- Born: Adolph Bernard Spreckels III August 15, 1949 Los Angeles County, California, U.S.
- Died: January 7, 1977 (aged 27) Honolulu, Hawaii, U.S.
- Resting place: Forest Lawn Memorial Park, Glendale, California
- Known for: Surfing
- Parent(s): Kay Williams Adolph Bernard Spreckels II
- Relatives: Clark Gable (stepfather) Claus Spreckels (great-grandfather)

= Bunker Spreckels =

American surfer

Bunker Spreckels (born Adolph Bernard Spreckels III; August 15, 1949 – January 7, 1977) was an American surfer and an early pioneer of a surfboard design.

He was the great-grandson of German-born sugar baron Claus Spreckels and was heir to the Spreckels Sugar fortune. Spreckels became the stepson of Clark Gable when his mother married the actor.

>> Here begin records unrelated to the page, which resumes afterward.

Lemma chunk_json_inj c c' :
  f64_reads_back (chunk_duration_seconds c) = true →
  f64_reads_back (chunk_duration_seconds c') = true →
  chunk_json c = chunk_json c' → c = c'.
Proof.
  intros ?? Heq. unfold chunk_json in Heq. peel_members Heq. field_eqs.
  destruct c, c'; simpl in *. by subst.
Qed.

Lemma segment_json_inj s s' :
  f64_reads_back (duration_seconds s) = true → f64_reads_back (duration_seconds s') = true →
  segment_json s = segment_json s' → s = s'.
Proof.
  intros ?? Heq. unfold segment_json in Heq. peel_members Heq. field_eqs.
  destruct s, s'; simpl in *. by subst.
Qed.

Lemma list_cons_inv {A} (x y : A) l l' : x :: l = y :: l' → x = y ∧ l = l'.
Proof. by intros [= -> ->]. Qed.

Lemma segments_json_inj l l' :
  Forall (λ x, f64_reads_back x = true) (duration_seconds <$> l) →
  Forall (λ x, f64_reads_back x = true) (duration_seconds <$> l') →
  segment_json <$> l = segment_json <$> l' → l = l'.
Proof.
  revert l'; induction l as [|s l IH]; intros [|s' l']; try done.
  rewrite !fmap_cons, !Forall_cons. intros [??] [??] Heq.
  apply list_cons_inv in Heq as [Hs Ht].
  f_equal; [by apply segment_json_inj|by apply IH].
Qed.

Lemma recipient_json_inj : Inj (=) (=) recipient_json.
Proof.
  intros r r' Heq. unfold recipient_json in Heq. peel_members Heq. field_eqs.
  destruct r, r'; simpl in *. by subst.
Qed.

Lemma hpke_json_inj : Inj (=) (=) hpke_json.
Proof.
  intros h h' Heq. unfold hpke_json in Heq. peel_members Heq. field_eqs.
  destruct h, h'; simpl in *. by subst.
Qed.

Lemma encryption_json_inj : Inj (=) (=) encryption_json.
Proof.
  pose proof hpke_json_inj. pose proof recipient_json_inj.
  intros e e' Heq. unfold encryption_json in Heq. peel_members Heq. field_eqs.
  repeat match goal with
  | H : hpke_json _ = hpke_json _ |- _ => apply (inj hpke_json) in H
  | H : JArr _ = JArr _ |- _ => injection H as H; apply (inj (fmap recipient_json)) in H
  end.
  destruct e, e'; simpl in *. by subst.
Qed.

Definition epoch_canonical (m : TrstManifest) : Prop := dev_key_epoch (device m) ≠ Some 0%N.

(** Epoch 0 written out is the same as no epoch. *)
Definition drop_zero_epoch (m : TrstManifest) : TrstManifest :=
  let d := device m in
  mkTrstManifest (trst_version m) (profile m)
    (mkDeviceInfo (dev_id d) (dev_model d) (dev_firmware_version d) (dev_public_key d)
       (dev_key_agreement_public d) (epoch_member (dev_key_epoch d)))
    (metadata m) (chunk m) (segments m) (claims m) (encryption m) (sequence m) (prev_archive_hash m) (signature m).

Lemma drop_zero_epoch_canonical m : epoch_canonical (drop_zero_epoch m).
Proof. unfold epoch_canonical. cbn. destruct (dev_key_epoch (device m)) as [[|e]|]; done. Qed.
Lemma drop_zero_epoch_id m : epoch_canonical m → drop_zero_epoch m = m.
Proof.
  unfold epoch_canonical, drop_zero_epoch. destruct m as [v p [i mo fw pk ka ep] md c sg cl en sq pr sig]. cbn.
  by destruct ep as [[|e]|].
Qed.
Lemma drop_zero_epoch_json m : manifest_json (drop_zero_epoch m) = manifest_json m.
Proof.
  unfold manifest_json, device_json, drop_zero_epoch. cbn. by destruct (dev_key_epoch (device m)) as [[|e]|].
Qed.

Lemma manifest_json_inj m m' :
  floats_ok m = true → floats_ok m' = true → epoch_canonical m → epoch_canonical m' →
  manifest_json m = manifest_json m' → set_sig None m = set_sig None m'.
Proof.
  unfold floats_ok, manifest_floats, epoch_canonical.
  rewrite !forallb_app_true, !forallb_Forall, !Forall_singleton.
  intros (Hm & Hc & Hs) (Hm' & Hc' & Hs') He He' Heq.
  unfold manifest_json in Heq. pose proof encryption_json_inj.
  peel_members Heq. field_eqs.
  repeat match goal with
  | H : device_json _ = _ |- _ => apply device_json_inj in H; [|done..]
  | H : metadata_json _ = _ |- _ =>
      apply metadata_json_inj in H; [|by apply forallb_Forall..]
  | H : chunk_json _ = _ |- _ => apply chunk_json_inj in H; [|done..]
  | H : JArr (segment_json <$> _) = _ |- _ =>
      injection H as H; apply segments_json_inj in H; [|done..]
  | H : JArr (JStr <$> _) = _ |- _ => injection H as H; apply (inj (fmap JStr)) in H
  | H : encryption_json <$> _ = _ |- _ => apply (inj (fmap encryption_json)) in H
  end.
  unfold set_sig. destruct m, m'; simpl in *. by subst.
Qed.

(** Every token of the tree is a number token. *)
Lemma json_wf_obj_app l l' :
  json_wf (JObj (l ++ l')) = json_wf (JObj l) && json_wf (JObj l').
Proof. simpl. apply List.forallb_app. Qed.

Lemma json_wf_field {A} k (f : A → json) x : json_wf (f x) = true → json_wf (JObj (jfield k f x)) = true.
Proof. simpl. by intros ->. Qed.

Lemma json_wf_opt {A} k (f : A → json) o :
  (∀ x, json_wf (f x) = true) → json_wf (JObj (jopt k f o)) = true.
Proof. intros Hf. destruct o; simpl; by rewrite ?Hf. Qed.

Lemma json_wf_arr {A} (f : A → json) l :
  (∀ x, json_wf (f x) = true) → json_wf (JArr (f <$> l)) = true.
Proof. intros Hf. induction l as [|x l IH]; simpl; [done|]. rewrite Hf. apply IH. Qed.

Lemma json_wf_labels ls : json_wf (JObj (labels_json ls)) = true.
Proof.
  destruct ls as [|kv ls]; [done|]. unfold labels_json. simpl. rewrite andb_true_r.
  induction ls; simpl; auto.
Qed.

Lemma json_wf_jN n : json_wf (jN n) = true.
Proof. apply fmt_N_tok. Qed.
Lemma json_wf_jF x : json_wf (jF x) = true.
Proof. apply fmt_f64_tok. Qed.

Ltac solve_wf :=
  intros; rewrite ?json_wf_obj_app, ?andb_true_iff; split_and?;
  repeat first
    [ reflexivity | apply json_wf_jN | apply json_wf_jF | apply json_wf_labels
    | apply json_wf_field | apply json_wf_opt; intros | apply json_wf_arr; intros ].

Spreckels met surf photographer Art Brewer in 1969 at the surf spot known as Banzai Pipeline while Brewer was on a three-month photo shoot for Surfer magazine.

== Early life ==
Spreckels was born in Los Angeles County, California. His mother was Kay Spreckels (née Kathleen Williams), a former fashion model and actress. His father was sugar-refining heir Adolph B. Spreckels son Adolph Bernard Spreckels, Jr. (1911–61), a prize-winning polo player. Clark Gable was his stepfather.

== Later years ==

Bunker inherited his family fortune on his 21st birthday.

==Death==

Bunker died of a morphine overdose on January 7, 1977, at the age of 27.

He was interred at Forest Lawn Memorial Park in Glendale, California.